Hi, how do I check if the mouse is over a visible mesh vertex in the scene view. I can get the vertex under the mouse using the following code:

using UnityEditor;
using UnityEngine;

[CustomEditor(typeof(Test))]
public class TestEditor : Editor
{
    private MeshFilter meshFilter = null;
    private void OnSceneGUI()
    {
        if (meshFilter == null)
        {
            meshFilter = ((Test)target).GetComponent<MeshFilter>();
        }
        for (int a = 0; a < meshFilter.sharedMesh.vertices.Length; a++)
        {
            Vector3 screenPoint = SceneView.currentDrawingSceneView.camera.WorldToScreenPoint(meshFilter.sharedMesh.vertices[a]);
            screenPoint.y = SceneView.currentDrawingSceneView.camera.pixelHeight - screenPoint.y;
            if (Event.current.mousePosition.x >= screenPoint.x - 5 && Event.current.mousePosition.x < screenPoint.x + 5 && Event.current.mousePosition.y >= screenPoint.y - 5 && Event.current.mousePosition.y < screenPoint.y + 5)
            {
                //THE MOUSE IS OVER THIS VERTEX.
            }
        }
    }
}

The above code only checks if the mouse is over the vertex, not if there is a triangle in the way. How do I check if there is a triangle in the way (raycasting?). Thanks :smiley:

This is an ugly little problem, and I don’t see an easy problem. For many meshes with shared vertices, you can do the process in reverse.
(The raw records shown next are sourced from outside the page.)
Lemma find_fit_roots_spec n :
  forall fuel i,
  0 <= i -> i + Z.of_nat n = 10 ->
  (forall j, i <= j < 10 -> dll m (load8 m (base + 8 * j)) (fl j)) ->
  (forall j, i <= j < 10 -> (length (fl j) + n <= fuel)%nat) ->
  (n <= fuel)%nat ->
  find_fit_roots fuel st asize (base + 8 * i)
  = Some (first_fit_from f asize fl i n).
Proof.
  induction n as [| n IH]; intros fuel i Hi Hn Hdll Hlen Hfuel.
  - replace i with 10 by lia. apply find_fit_roots_end.
  - destruct fuel as [| fuel]; [lia |].
    cbn [find_fit_roots first_fit_from]. unfold DSIZE. rewrite Hlistp.
    destruct (Z.eqb_spec (base + 8 * i) (base + 88 - 8)) as [E | _]; [lia |].
    destruct (Hdll i) as (last & Hl); [lia |].
    unfold GET_8B. fold m base.
    rewrite (find_fit_list_spec st asize (fl i) _ _ _ _ Hl)
      by (specialize (Hlen i); lia).
    cbn [obind]. fold m f. unfold NULL.
    destruct (first_fit f asize (fl i) =? 0); cbn [negb]; [| reflexivity].
    replace (base + 8 * i + 8) with (base + 8 * (i + 1)) by lia.
    apply IH; try lia.
    + intros j Hj. apply Hdll. lia.
    + intros j Hj. specialize (Hlen j). lia.
Qed.

Lemma find_fit_roots_sound n :
  forall fuel i r,
  0 <= i -> i + Z.of_nat n = 10 ->
  (forall j, i <= j < 10 -> dll m (load8 m (base + 8 * j)) (fl j)) ->
  find_fit_roots fuel st asize (base + 8 * i) = Some r ->
  r = first_fit_from f asize fl i n.
Proof.
  induction n as [| n IH]; intros fuel i r Hi Hn Hdll Hr.
  - replace i with 10 in Hr by lia. rewrite find_fit_roots_end in Hr.
    injection Hr as <-. reflexivity.
  - destruct fuel as [| fuel]; cbn [find_fit_roots] in Hr;
      unfold DSIZE in Hr; rewrite Hlistp in Hr;
      destruct (Z.eqb_spec (base + 8 * i) (base + 88 - 8)) as [E | _];
      try lia; try discriminate.
    destruct (Hdll i) as (last & Hl); [lia |].
    unfold GET_8B in Hr. fold m base in Hr.
    destruct (find_fit_list (Datatypes.S fuel) st asize (load8 m (base + 8 * i)))
      as [r0 |] eqn:Hlist; [| discriminate].
    apply (find_fit_list_sound st asize (fl i) _ _ _ _ _ Hl) in Hlist.
    cbn [obind first_fit_from] in Hr |- *. fold m f in Hlist. subst r0.
    unfold NULL in Hr.
    destruct (first_fit f asize (fl i) =? 0); cbn [negb] in Hr |- *.
    + replace (base + 8 * i + 8) with (base + 8 * (i + 1)) in Hr by lia.
      eapply IH; [| | | exact Hr]; try lia.
      intros j Hj. apply Hdll. lia.
    + injection Hr as <-. reflexivity.
Qed.

(** The scan over the buckets [i], ..., [i + n - 1]: either some bucket
    [j] yields its first fitting block and no earlier bucket has a
    fitting block, or no bucket has one. *)
Lemma first_fit_from_cases n :
  forall i,
  (forall j q, i <= j < i + Z.of_nat n -> In q (fl j) -> q <> 0) ->
  let r := first_fit_from f asize fl i n in
  (r <> 0 /\ exists j, i <= j < i + Z.of_nat n /\
      r = first_fit f asize (fl j) /\ In r (fl j) /\ f r >= asize /\
      (forall k q, i <= k < j -> In q (fl k) -> f q < asize))
  \/ (r = 0 /\ forall j q, i <= j < i + Z.of_nat n -> In q (fl j) ->
                         f q < asize).
Proof.
  induction n as [| n IH]; intros i Hnz; cbn [first_fit_from].
  - right. split; [reflexivity |]. intros j q Hj. lia.
  - cbv zeta.
    destruct (Z.eqb_spec (first_fit f asize (fl i)) 0) as [E | E];
      cbn [negb].
    + assert (forall q, In q (fl i) -> f q < asize) as Hnone.
      { apply first_fit_none; [| exact E]. intros q Hq. apply (Hnz i q); [lia | exact Hq]. }
      assert (forall j q, i + 1 <= j < i + 1 + Z.of_nat n -> In q (fl j) -> q <> 0)
        as Hnz' by (intros j q Hj; apply Hnz; lia).
      destruct (IH (i + 1) Hnz') as [(Hr & j & Hj & Er & Hin & Hge & Hlt) | (Hr & Hall)].
      * left. split; [exact Hr |]. exists j. repeat split; try assumption; try lia.
        intros k q Hk Hq. destruct (Z.eq_dec k i) as [-> | Hne]; [auto |].
        apply (Hlt k q); [lia | exact Hq].
      * right. split; [exact Hr |]. intros j q Hj Hq.
        destruct (Z.eq_dec j i) as [-> | Hne]; [auto |].
        apply (Hall j q); [lia | exact Hq].
    + left. split; [exact E |]. exists i.
      destruct (first_fit_in _ _ _ E) as [Hin Hge].
      split; [lia |]. split; [reflexivity |]. split; [exact Hin |].
      split; [exact Hge |]. intros k q Hk. lia.
Qed.

(** In a size-sorted list the first fit is a best fit. *)
Lemma first_fit_best l q :
  sorted_by f l -> first_fit f asize l <> 0 -> In q l -> f q >= asize ->
  f (first_fit f asize l) <= f q.
Proof.
  induction l as [| p l IH]; cbn; intros Hs Hr Hq Hge; [contradiction |].
  destruct Hs as [Hp Hs].
  destruct (Z.geb_spec (f p) asize) as [Hpa | Hpa].
  - destruct Hq as [-> | Hq]; [lia | auto].
  - destruct Hq as [-> | Hq]; [lia | auto].
Qed.
End FindFit.

(** ** [extend_heap] *)

Lemma same_globals_anchors st st' : same_globals st st' -> same_anchors st st'.
Proof. intros (H1 & H2 & H3 & H4). repeat split; try assumption. lia. Qed.

Lemma same_anchors_refl st : same_anchors st st.
Proof. repeat split. lia. Qed.

Lemma same_anchors_trans st1 st2 st3 :
  same_anchors st1 st2 -> same_anchors st2 st3 -> same_anchors st1 st3.
Proof.
  intros (A1 & A2 & A3 & A4) (B1 & B2 & B3 & B4).
  repeat split; try congruence. lia.
Qed.

Lemma first_bp_anchors st st' : same_anchors st st' -> first_bp st' = first_bp st.
Proof. intros (_ & H & _). unfold first_bp. congruence. Qed.

Lemma extend_heap_unfold fuel st words :
  extend_heap fuel st words
  = (let size := extend_size words in
     let '(bp, st1) := mem_sbrk st size in
     if bp =? -1 then Some (NULL, st1)
     else coalesce fuel (carve_block st1 bp size) bp).
Proof. reflexivity. Qed.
That is, you Raycast(). The RaycastHit returns the triangle and the hit point. You can take a look at the three vertices (transformed into world space) forming the triangle and find the closest to the hit.point. You know the vertex is visible because the triangle used to find it is visible. But it is possible to construct meshes where the closest vertex is not part of the triangle that was hit…unusual, but possible.

For meshes that don’t share vertices, if the Dot product between the normal of the vertex and the forward of the camera is positive, you know that vertex cannot be seen by the camera. This eliminates vertices, but it does not verify them. That is, it is possible for vertices with negative-value normals to be occluded.